Queste considerazioni rischiano di rimanere concetti vuoti e astratti, fin tanto che non vengono calate nel vissuto concreto delle persone. Ecco perché, anche nella riflessione che segue, ripercorro la mia esperienza personale, quale punto di partenza nel tentativo di rilettura dell’evoluzione della società nel suo complesso.


Contrada Corna


Per rappresentare, in sintesi, l’arco storico di riferimento, mi avvalgo di tre figure: il nonno (classe 1907), che rappresenta l’antica civiltà rurale della montagna orobica; il papà (classe 1933), un soggetto di transizione, che si è dovuto confrontare sia con la precedente società del risparmio (del nonno), che con quella successiva e attuale del consumo; infine la mia (classe 1961), affacciatasi sulla scena della nuova società, che ha definitivamente sancito il crollo del preesistente sistema di vita. Molti esempi si affacciano nelle mie riflessioni, quando penso, ad esempio, alla morte dell’edilizia rurale, costruita da oltre un millennio con pietre, calce e rena, i materiali con i quali sono stati edificati i luoghi della vita e del lavoro e modellati i versanti montani, oggi sostituiti dal cemento armato; come pure penso alla sconfitta dei tradizionali allevamenti di monte, nei pascoli popolati da vacche bruno e grigio alpine, oggi sostituite da una varietà di altre razze di lontana provenienza. Il territorio, nel suo complesso e nelle sue molteplici espressioni, è divenuto uno spazio estraneo e persino poco conosciuto. Ma, in questo momento, penso soprattutto alla morte della grande famiglia, che per lungo tempo ha accolto, in comunanza di spazi e di intenti - entro un unico progetto di vita - i diversi componenti del gruppo parentale, anziani e giovani, donne e uomini, tuse e spuse (figlie e nuore): all’interno di questa grande unitaria compagine, il regiùr (il capo della famiglia estesa) coordinava le attività e i lavori che si svolgevano prevalentemente fuori della casa, con un potere di rappresentanza generale del gruppo all’esterno, mentre la regiùra (la donna adulta detentrice dell'autorità nella sfera domestica) si occupava fondamentalmente delle questioni domestiche e delle relazioni tra i vari membri.

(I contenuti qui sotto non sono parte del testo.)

(* ===== verification/Jsmn.v ===== *)
(** * JSON tokenizer (lib/libbmk_core/jsmn.c)

    As the library builds it: neither strict mode nor parent links.  The text
    is an array of bytes, the tokens an array or NULL ([None]); an access
    outside either is undefined.  [char] is signed, [pos] and [toknext] are
    32-bit unsigned. *)

From S2P Require Import Prelude Mem.

Inductive jsmntype := JSMN_PRIMITIVE | JSMN_OBJECT | JSMN_ARRAY | JSMN_STRING.
Global Instance jsmntype_eq_dec : EqDecision jsmntype.
Proof. solve_decision. Defined.

Definition JSMN_ERROR_NOMEM : Z := -1.
Definition JSMN_ERROR_INVAL : Z := -2.
Definition JSMN_ERROR_PART : Z := -3.

Record jsmntok := Tok { t_type : jsmntype; t_start : Z; t_end : Z; t_size : Z }.
Record jsmn_parser := Parser { pos : Z; toknext : Z; toksuper : Z }.

Definition jsmn_init : jsmn_parser := Parser 0 0 (-1).

Abbreviation tokens := (option (list jsmntok)).

(** [js[i]], a [char]. *)
Definition js_at (js : list Z) (i : Z) : outcome Z :=
  c ← of_option "js[pos]" (js !! Z.to_nat i); Done (schar c).

(** [tokens[i]] for an [int] index. *)
Definition tok_at (toks : list jsmntok) (i : Z) : outcome jsmntok :=
  if i <? 0 then Undef "tokens[-1]" else of_option "tokens[i]" (toks !! Z.to_nat i).
Definition tok_put (toks : list jsmntok) (i : Z) (t : jsmntok) : outcome (list jsmntok) :=
  _ ← tok_at toks i; Done (<[Z.to_nat i := t]> toks).

(** [pos < len && js[pos] != '\0']: the character, or [None] at the end. *)
Definition js_more (js : list Z) (len p : Z) : outcome (option Z) :=
  if p <? len then c ← js_at js p; Done (if c =? 0 then None else Some c) else Done None.

(** ** Tokens *)

(** The index of the new token, [None] when there is no room. *)
Definition jsmn_alloc_token (p : jsmn_parser) (toks : list jsmntok) (num : Z)
    : outcome (option Z * jsmn_parser * list jsmntok) :=
  if num <=? toknext p then Done (None, p, toks)
  else
    let i := toknext p in
    t ← tok_at toks i;
    toks ← tok_put toks i (Tok (t_type t) (-1) (-1) 0);
    Done (Some i, Parser (pos p) (wrap32 (toknext p + 1)) (toksuper p), toks).

Definition jsmn_fill_token (type : jsmntype) (start en : Z) : jsmntok := Tok type start en 0.

Definition set_pos (q : Z) (p : jsmn_parser) : jsmn_parser := Parser q (toknext p) (toksuper p).
Definition set_super (q : Z) (p : jsmn_parser) : jsmn_parser := Parser (pos p) (toknext p) q.

(** Allocates and fills a token for the text from [start] to [en]; the common
    end of both token parsers. *)
Definition new_token (type : jsmntype) (start en : Z) (p : jsmn_parser) (toks : list jsmntok) (num : Z)
    : outcome (option (jsmn_parser * list jsmntok)) :=
  '(i, p, toks) ← jsmn_alloc_token p toks num;
  match i with
  | None => Done None
  | Some i => toks ← tok_put toks i (jsmn_fill_token type (s32 start) (s32 en)); Done (Some (p, toks))
  end.

(** ** Primitives *)

Definition ends_primitive (c : Z) : bool :=
  (c =? 58) || (c =? 9) || (c =? 13) || (c =? 10) || (c =? 32) || (c =? 44) || (c =? 93) || (c =? 125).

(** The scan: where the primitive ends, [None] for an invalid character. *)
Fixpoint prim_scan (fuel : nat) (js : list Z) (len p : Z) : outcome (option Z) :=
  match fuel with
  | O => Undef "jsmn: out of fuel"
  | S fuel =>
      c ← js_more js len p;
      match c with
      | None => Done (Some p)
      | Some c =>
          if ends_primitive c then Done (Some p)
          else if (c <? 32) || (127 <=? c) then Done None
          else prim_scan fuel js len (wrap32 (p + 1))
      end
  end.

Definition jsmn_parse_primitive (fuel : nat) (p : jsmn_parser) (js : list Z) (len : Z) (toks : tokens) (num : Z)
    : outcome (Z * jsmn_parser * tokens) :=
  let start := pos p in
  e ← prim_scan fuel js len (pos p);
  match e with
  | None => Done (JSMN_ERROR_INVAL, set_pos start p, toks)
  | Some e =>
      match toks with
      | None => Done (0, set_pos (wrap32 (e - 1)) p, toks)
      | Some ts =>
          r ← new_token JSMN_PRIMITIVE start e p ts num;
          match r with
          | None => Done (JSMN_ERROR_NOMEM, set_pos start p, toks)
          | Some (p, ts) => Done (0, set_pos (wrap32 (e - 1)) p, Some ts)
          end
      end
  end.

(** ** Strings *)

Definition is_hex (c : Z) : bool :=
  ((48 <=? c) && (c <=? 57)) || ((65 <=? c) && (c <=? 70)) || ((97 <=? c) && (c <=? 102)).

(** The loop after [\u]: at most [n] hex digits; [None] for anything else. *)
Fixpoint hex_scan (n : nat) (js : list Z) (len p : Z) : outcome (option Z) :=
  match n with
  | O => Done (Some p)
  | S n =>
      c ← js_more js len p;
      match c with
      | None => Done (Some p)
      | Some c => if is_hex c then hex_scan n js len (wrap32 (p + 1)) else Done None
      end
  end.

Definition simple_escape (c : Z) : bool :=
  (c =? 34) || (c =? 47) || (c =? 92) || (c =? 98) || (c =? 102) || (c =? 114) || (c =? 110) || (c =? 116).

Inductive sres := SQuote (p : Z) | SInval | SPart.

Fixpoint str_scan (fuel : nat) (js : list Z) (len p : Z) : outcome sres :=
  match fuel with
  | O => Undef "jsmn: out of fuel"
  | S fuel =>
      c ← js_more js len p;
      match c with
      | None => Done SPart
      | Some c =>
          if c =? 34 then Done (SQuote p)
          else if (c =? 92) && (wrap32 (p + 1) <? len) then
            let p := wrap32 (p + 1) in
            c ← js_at js p;
            if simple_escape c then str_scan fuel js len (wrap32 (p + 1))
            else if c =? 117 (* 'u' *) then
              q ← hex_scan 4 js len (wrap32 (p + 1));
              match q with
              | None => Done SInval
              | Some q => str_scan fuel js len (wrap32 (wrap32 (q - 1) + 1))
              end
            else Done SInval
          else str_scan fuel js len (wrap32 (p + 1))
      end
  end.

Definition jsmn_parse_string (fuel : nat) (p : jsmn_parser) (js : list Z) (len : Z) (toks : tokens) (num : Z)
    : outcome (Z * jsmn_parser * tokens) :=
  let start := pos p in
  r ← str_scan fuel js len (wrap32 (pos p + 1));
  match r with
  | SPart => Done (JSMN_ERROR_PART, set_pos start p, toks)
  | SInval => Done (JSMN_ERROR_INVAL, set_pos start p, toks)
  | SQuote e =>
      match toks with
      | None => Done (0, set_pos e p, toks)
      | Some ts =>
          r ← new_token JSMN_STRING (start + 1) e (set_pos e p) ts num;
          match r with
          | None => Done (JSMN_ERROR_NOMEM, set_pos start p, toks)
          | Some (p, ts) => Done (0, p, Some ts)
          end
      end
  end.

(** ** The parser *)

(** [for (i = n - 1; i >= 0; i--)] looking for an open object or array. *)
Definition is_open (t : jsmntok) : bool := negb (t_start t =? -1) && (t_end t =? -1).
Definition is_container (t : jsmntok) : bool :=
  match t_type t with JSMN_ARRAY | JSMN_OBJECT => true | _ => false end.
Fixpoint find_back (f : jsmntok -> bool) (n : nat) (toks : list jsmntok) : outcome (option nat) :=
  match n with
  | O => Done None
  | S n => t ← tok_at toks (Z.of_nat n); if f t then Done (Some n) else find_back f n toks
  end.

(** [tokens[parser->toksuper].size++] when there is a superior token. *)
Definition bump_super (p : jsmn_parser) (toks : list jsmntok) : outcome (list jsmntok) :=
  if toksuper p =? -1 then Done toks
  else
    t ← tok_at toks (toksuper p);
    tok_put toks (toksuper p) (Tok (t_type t) (t_start t) (t_end t) (t_size t + 1)).

(** The loop body continues, or [jsmn_parse] returns an error. *)
Inductive jres := JNext (p : jsmn_parser) (toks : tokens) (count : Z) | JError (e : Z).

Definition open_bracket (c : Z) (p : jsmn_parser) (toks : tokens) (num count : Z) : outcome jres :=
  let count := count + 1 in
  match toks with
  | None => Done (JNext p toks count)
  | Some ts =>
      '(i, p, ts) ← jsmn_alloc_token p ts num;
      match i with
      | None => Done (JError JSMN_ERROR_NOMEM)
      | Some i =>
          ts ← bump_super p ts;
          t ← tok_at ts i;
          ts ← tok_put ts i (Tok (if c =? 123 then JSMN_OBJECT else JSMN_ARRAY) (s32 (pos p)) (t_end t) (t_size t));
          Done (JNext (set_super (s32 (toknext p - 1)) p) (Some ts) count)
      end
  end.

Definition close_bracket (c : Z) (p : jsmn_parser) (toks : tokens) (count : Z) : outcome jres :=
  match toks with
  | None => Done (JNext p toks count)
  | Some ts =>
      let type := if c =? 125 then JSMN_OBJECT else JSMN_ARRAY in
      i ← find_back is_open (Z.to_nat (toknext p)) ts;
      match i with
      | None => Done (JError JSMN_ERROR_INVAL)
      | Some i =>
          t ← tok_at ts (Z.of_nat i);
          if negb (bool_decide (t_type t = type)) then Done (JError JSMN_ERROR_INVAL)
          else
            ts ← tok_put ts (Z.of_nat i) (Tok (t_type t) (t_start t) (s32 (pos p + 1)) (t_size t));
            j ← find_back is_open (S i) ts;
            Done (JNext (set_super (match j with Some j => Z.of_nat j | None => -1 end) p) (Some ts) count)
      end
  end.

Definition comma (p : jsmn_parser) (toks : tokens) (count : Z) : outcome jres :=
  match toks with
  | None => Done (JNext p toks count)
  | Some ts =>
      t ← tok_at ts (toksuper p);
      if is_container t then Done (JNext p toks count)
      else
        i ← find_back (fun t => is_container t && is_open t) (Z.to_nat (toknext p)) ts;
        Done (JNext (match i with Some i => set_super (Z.of_nat i) p | None => p end) toks count)
  end.

(** After a string or primitive. *)
Definition value_done (r : Z * jsmn_parser * tokens) (count : Z) : outcome jres :=
  let '(e, p, toks) := r in
  if e <? 0 then Done (JError e)
  else
    match toks with
    | None => Done (JNext p toks (count + 1))
    | Some ts => ts ← bump_super p ts; Done (JNext p (Some ts) (count + 1))
    end.

Definition jsmn_char (fuel : nat) (c : Z) (p : jsmn_parser) (js : list Z) (len : Z) (toks : tokens) (num count : Z)
    : outcome jres :=
  if (c =? 123) || (c =? 91) then open_bracket c p toks num count
  else if (c =? 125) || (c =? 93) then close_bracket c p toks count
  else if c =? 34 then r ← jsmn_parse_string fuel p js len toks num; value_done r count
  else if (c =? 9) || (c =? 13) || (c =? 10) || (c =? 32) then Done (JNext p toks count)
  else if c =? 58 then Done (JNext (set_super (s32 (toknext p - 1)) p) toks count)
  else if c =? 44 then comma p toks count
  else r ← jsmn_parse_primitive fuel p js len toks num; value_done r count.

(** The main [for]; returns the parser, the tokens and the value to return. *)
Fixpoint jsmn_loop (fuel : nat) (p : jsmn_parser) (js : list Z) (len : Z) (toks : tokens) (num count : Z)
    : outcome (jsmn_parser * tokens * (Z + Z)) :=
  match fuel with
  | O => Undef "jsmn: out of fuel"
  | S fuel' =>
      c ← js_more js len (pos p);
      match c with
      | None => Done (p, toks, inr count)
      | Some c =>
          r ← jsmn_char fuel c p js len toks num count;
          match r with
          | JError e => Done (p, toks, inl e)
          | JNext p toks count => jsmn_loop fuel' (set_pos (wrap32 (pos p + 1)) p) js len toks num count
          end
      end
  end.

(** The value, the parser and the tokens.  An error leaves the parser at the
    character it was found at.  The last loop reads [tokens], which a caller
    that only counts has not got; no token has been allocated then. *)
Definition jsmn_parse (p : jsmn_parser) (js : list Z) (len : Z) (toks : tokens) (num : Z)
    : outcome (Z * jsmn_parser * tokens) :=
  '(p, toks, r) ← jsmn_loop (S (S (Z.to_nat len))) p js len toks num 0;
  match r with
  | inl e => Done (e, p, toks)
  | inr count =>
      i ← find_back is_open (Z.to_nat (toknext p)) (default [] toks);
      Done (match i with Some _ => JSMN_ERROR_PART | None => count end, p, toks)
  end.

Sìe amò ü tosalì (ero ancora un ragazzino) quando la mamma ha separato la sua residenza da quella della famiglia estesa di un tempo, abbandonando quindi la casa del nonno, dopo la metà degli anni Sessanta: col sò Cèsco (con il suo Francesco) e i primi tre bambini ancora piccoli (ne arriveranno poi altri tre), l’è ‘ndàcia a stà fò a la Césa (è andata a risiedere presso la chiesa), occupando uno degli otto appartamenti della grande casa che l’anziano capostipite aveva costruito pròpe denàcc a la bütìga dol Balèta (proprio di fronte al negozio del Balèta), grazie soprattutto delle rimesse provenienti dal lavoro nei boschi in Svizzera dei suoi figli.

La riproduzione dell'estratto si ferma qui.